In short, an auditor must be able to look at a transaction and pull any previous revisions exactly how it looked from our software.

What is the best way to do this? My thinking is in the example of Invoices and InvoiceLines to create a new object called RevisedInvoices and RevisedInvoiceLines and have the database be triggered to copy the model when an update or deletion is called in SQL. On the other hand, I can control the logic better by programming the copy in a before_ hook in the app. Should I do this as a database trigger or should I let the MVC app logic handle the copying?

I know this isn't the most efficient way of building an audit trail since I am making entire copies rather than storing the delta changes for each revision. But since space is cheap, I'd like someone to give me their experience with building an audit trail, especially one with associations. If I change an invoice A with invoice lines B, C, and D, and I add another invoice line E, how can I audit/version associated objects? What do you guys think about cloning the model to a second a table such as a RevisedObject to do the trick?

Please advise.

Palarran
02-17-2010, 06:25 PM
I think a database trigger is the best way to go: the database system, which has likely been more thoroughly reviewed for correctness, would be the system guaranteeing that an audit record is created for each update, rather than your custom application. Besides, the database layer should be the layer responsible for ensuring data integrity. And it's easier to verify correctness of a small trigger than your entire application.

One approach is to duplicate the model then add two fields: one is a new unique identifier, and the other simply indicates "before" or "after". Inserting a row would result in an "after" copy in the audit table; deleting a row would result in a "before" copy in the audit table; and changing a row would result in a pair of "before" and "after" rows.

It might get a bit more complex if an object is not represented by a single row in a single table, though.

I have only briefly tinkered with Ruby on Rails, so I don't know how much of this advice might be applicable.

Smidget
02-18-2010, 06:21 PM
There are several options one can do, depending on how the company wants things.

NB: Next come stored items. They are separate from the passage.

(** C9. On [amounts = [0, 5, 0, 20, 10]], whatever the sorting algorithm:
    [N = 5], the wet subset is [[5, 20, 10]], [N_wet = 3], the sorted
    amounts are [[20, 10, 5]] (days 4, 5, 2), the ranks [[1, 2, 3]], the
    return periods [[4, 2, 4/3]], the probabilities [[0.25, 0.5, 0.75]] and
    [p_wet = 0.6]. *)
Theorem C9_worked_scenario `{SortValues} :
  exists res,
    estimator scenario = Ok res /\
    n_days res = 5%Z /\
    n_wet_days res = 3%Z /\
    map precipitation (dfwet (df scenario)) = map Z2Qc [5; 20; 10]%Z /\
    map precipitation (df_sorted res) = map Z2Qc [20; 10; 5]%Z /\
    map day (df_sorted res) = [4; 5; 2]%Z /\
    rank res = [1; 2; 3]%Z /\
    return_period res = [Fin (Z2Qc 4); Fin (Z2Qc 2); Fin (Z2Qc 4 / Z2Qc 3)] /\
    probability res =
      [Fin (Z2Qc 25 / Z2Qc 100); Fin (Z2Qc 5 / Z2Qc 10); Fin (Z2Qc 75 / Z2Qc 100)] /\
    p_wetdays res = Fin (Z2Qc 6 / Z2Qc 10).
Proof.
  assert (Hs : sort_values (dfwet (df scenario)) =
               [ {| day := 4; precipitation := Z2Qc 20 |};
                 {| day := 5; precipitation := Z2Qc 10 |};
                 {| day := 2; precipitation := Z2Qc 5 |} ]).
  { symmetry. apply descending_sort_unique.
    - repeat constructor; unfold descending; cbn; discriminate.
    - apply sort_values_sorted.
    - rewrite <- sort_values_perm.
      change (dfwet (df scenario))
        with ([ {| day := 2; precipitation := Z2Qc 5 |} ] ++
              [ {| day := 4; precipitation := Z2Qc 20 |};
                {| day := 5; precipitation := Z2Qc 10 |} ]).
      apply Permutation_sym, Permutation_cons_append.
    - cbn [map precipitation]. repeat apply NoDup_cons; try apply NoDup_nil; cbn [In].
      + intros [E|[E|[]]]; qc_neq E.
      + intros [E|[]]; qc_neq E.
      + intros []. }
  eexists. split; [apply estimator_run; discriminate|].
  cbn [n_days n_wet_days p_wetdays df_sorted rank return_period probability].
  rewrite Hs.
  repeat split; try reflexivity; vm_compute;
    repeat (apply (f_equal2 cons); [apply f_equal, Qc_is_canon; reflexivity|]);
    try reflexivity.
  apply f_equal, Qc_is_canon. reflexivity.
Qed.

Generally, for each table, there is an associated history table.
Example:
Table Customer:
CustomerID (int, PK),
CustomerName (varchar(50)).

Table CustomerHistory:
HistoryID (autonumber, pk),
CustomerID (int), -- the old data that was in Customer.
CustomerName(varchar(50), -- the old data that was in Customer.
Status (varchar(1)), -- A=add, C or U = change, D= delete.
DateModified(datetime, default = now), -- right now.
ChangeUser(varchar(50). -- whodunnit

Use a trigger on the Customer table.
Insert a row into Customer table? Then insert the data into the History table with a "A" for the status (a = add, c= change, d= delete). Your Customer table has the current data, while the history table has all the changes made. Capturing ChangeUser lets you capture "who" made the change. Date lets you capture "when."

A different option I'm using in one DB is a single audit table that captures the table, columns and data changed. They don't want dozens of history tables. A blog post I worked from is:
http://www.simple-talk.com/sql/database-administration/pop-rivetts-sql-server-faq-no.5-pop-on-the-audit-trail/

I don't know how it works with MySQL, but in SQL Server (which the above example is for), the inserted and deleted tables are really views that the trigger can see. Inserted is the new data, Deleted is what the data used to be.

Rybit
02-18-2010, 07:02 PM
We are going to be using Oracle for production; just waiting for a new server to be setup and a license provisioned. We will probably wait to start the application conversion process until Oracle is setup.